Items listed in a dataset
########################################

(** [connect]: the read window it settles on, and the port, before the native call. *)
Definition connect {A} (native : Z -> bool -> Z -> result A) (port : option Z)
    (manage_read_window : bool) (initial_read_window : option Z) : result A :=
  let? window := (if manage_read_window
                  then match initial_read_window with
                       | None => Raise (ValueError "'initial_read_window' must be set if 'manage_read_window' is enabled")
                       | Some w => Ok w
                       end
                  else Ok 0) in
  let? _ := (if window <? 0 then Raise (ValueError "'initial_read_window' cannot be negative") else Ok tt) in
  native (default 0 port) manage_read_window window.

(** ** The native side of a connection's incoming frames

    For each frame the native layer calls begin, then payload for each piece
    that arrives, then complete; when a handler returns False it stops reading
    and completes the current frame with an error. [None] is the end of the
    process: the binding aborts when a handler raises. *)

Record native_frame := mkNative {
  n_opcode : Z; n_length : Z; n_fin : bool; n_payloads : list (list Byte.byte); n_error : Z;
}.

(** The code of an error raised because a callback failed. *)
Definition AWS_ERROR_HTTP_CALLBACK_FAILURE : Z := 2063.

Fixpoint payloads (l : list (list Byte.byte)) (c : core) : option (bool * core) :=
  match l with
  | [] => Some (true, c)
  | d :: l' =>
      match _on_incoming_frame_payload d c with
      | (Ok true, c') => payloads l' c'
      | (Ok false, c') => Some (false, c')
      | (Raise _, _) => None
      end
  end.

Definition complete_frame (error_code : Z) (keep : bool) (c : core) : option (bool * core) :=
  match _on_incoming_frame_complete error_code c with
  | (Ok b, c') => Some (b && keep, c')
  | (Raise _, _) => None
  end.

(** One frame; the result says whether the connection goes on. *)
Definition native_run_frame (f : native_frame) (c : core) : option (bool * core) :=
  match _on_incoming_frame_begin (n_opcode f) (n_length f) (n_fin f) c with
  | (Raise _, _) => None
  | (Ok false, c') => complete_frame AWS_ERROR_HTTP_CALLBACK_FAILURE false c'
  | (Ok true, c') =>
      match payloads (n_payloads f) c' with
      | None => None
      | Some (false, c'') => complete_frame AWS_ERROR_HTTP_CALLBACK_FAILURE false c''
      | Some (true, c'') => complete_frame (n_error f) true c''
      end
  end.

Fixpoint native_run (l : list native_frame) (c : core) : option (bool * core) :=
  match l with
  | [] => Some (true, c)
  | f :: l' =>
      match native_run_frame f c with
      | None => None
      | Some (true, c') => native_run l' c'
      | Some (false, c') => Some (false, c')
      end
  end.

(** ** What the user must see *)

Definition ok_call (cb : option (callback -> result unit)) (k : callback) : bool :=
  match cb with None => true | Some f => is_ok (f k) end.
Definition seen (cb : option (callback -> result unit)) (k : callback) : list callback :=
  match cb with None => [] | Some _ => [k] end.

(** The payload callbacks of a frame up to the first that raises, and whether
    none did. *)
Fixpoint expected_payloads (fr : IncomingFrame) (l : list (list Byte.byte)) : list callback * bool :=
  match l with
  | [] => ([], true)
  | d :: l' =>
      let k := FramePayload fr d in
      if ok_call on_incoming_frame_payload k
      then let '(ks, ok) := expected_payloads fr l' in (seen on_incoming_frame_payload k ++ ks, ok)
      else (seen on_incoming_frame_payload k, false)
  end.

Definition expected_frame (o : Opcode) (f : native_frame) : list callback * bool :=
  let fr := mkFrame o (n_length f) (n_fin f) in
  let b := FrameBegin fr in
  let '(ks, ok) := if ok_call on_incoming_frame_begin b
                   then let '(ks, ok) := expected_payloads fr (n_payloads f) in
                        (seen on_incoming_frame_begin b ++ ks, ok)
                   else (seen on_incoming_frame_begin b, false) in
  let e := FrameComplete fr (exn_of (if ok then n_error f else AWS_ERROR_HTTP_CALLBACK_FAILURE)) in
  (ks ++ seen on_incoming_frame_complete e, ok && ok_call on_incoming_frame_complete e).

########################################

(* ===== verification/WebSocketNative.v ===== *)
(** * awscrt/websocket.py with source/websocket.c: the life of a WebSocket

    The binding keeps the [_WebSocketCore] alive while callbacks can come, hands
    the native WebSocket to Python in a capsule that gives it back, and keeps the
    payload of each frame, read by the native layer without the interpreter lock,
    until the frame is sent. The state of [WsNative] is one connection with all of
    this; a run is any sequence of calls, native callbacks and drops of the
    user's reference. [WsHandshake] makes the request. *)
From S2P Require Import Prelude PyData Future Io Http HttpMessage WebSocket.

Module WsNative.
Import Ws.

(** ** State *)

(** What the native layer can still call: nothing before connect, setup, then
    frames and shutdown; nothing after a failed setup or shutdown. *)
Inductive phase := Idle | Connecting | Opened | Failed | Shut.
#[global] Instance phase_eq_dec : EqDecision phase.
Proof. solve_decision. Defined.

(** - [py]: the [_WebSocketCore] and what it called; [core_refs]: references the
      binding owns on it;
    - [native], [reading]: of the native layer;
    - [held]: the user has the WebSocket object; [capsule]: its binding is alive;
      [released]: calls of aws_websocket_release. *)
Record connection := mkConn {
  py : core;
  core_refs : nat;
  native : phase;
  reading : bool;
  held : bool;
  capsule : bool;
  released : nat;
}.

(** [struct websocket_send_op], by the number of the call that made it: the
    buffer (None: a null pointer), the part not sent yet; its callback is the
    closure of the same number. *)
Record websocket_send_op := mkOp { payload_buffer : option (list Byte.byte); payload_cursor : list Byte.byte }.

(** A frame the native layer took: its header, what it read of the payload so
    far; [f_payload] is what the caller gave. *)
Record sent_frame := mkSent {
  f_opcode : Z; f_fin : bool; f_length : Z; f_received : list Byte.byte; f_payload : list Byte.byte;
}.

########################################

» **GOAL OF THE EXERCISE**:
Of the lines above, retype only those from the line containing "this; a run" through the line containing "Record sent_frame := mkSent", including both, exactly.

» **TASK OUTPUT**:
    this; a run is any sequence of calls, native callbacks and drops of the
    user's reference. [WsHandshake] makes the request. *)
From S2P Require Import Prelude PyData Future Io Http HttpMessage WebSocket.

Module WsNative.
Import Ws.

(** ** State *)

(** What the native layer can still call: nothing before connect, setup, then
    frames and shutdown; nothing after a failed setup or shutdown. *)
Inductive phase := Idle | Connecting | Opened | Failed | Shut.
#[global] Instance phase_eq_dec : EqDecision phase.
Proof. solve_decision. Defined.

(** - [py]: the [_WebSocketCore] and what it called; [core_refs]: references the
      binding owns on it;
    - [native], [reading]: of the native layer;
    - [held]: the user has the WebSocket object; [capsule]: its binding is alive;
      [released]: calls of aws_websocket_release. *)
Record connection := mkConn {
  py : core;
  core_refs : nat;
  native : phase;
  reading : bool;
  held : bool;
  capsule : bool;
  released : nat;
}.

(** [struct websocket_send_op], by the number of the call that made it: the
    buffer (None: a null pointer), the part not sent yet; its callback is the
    closure of the same number. *)
Record websocket_send_op := mkOp { payload_buffer : option (list Byte.byte); payload_cursor : list Byte.byte }.

(** A frame the native layer took: its header, what it read of the payload so
    far; [f_payload] is what the caller gave. *)
Record sent_frame := mkSent {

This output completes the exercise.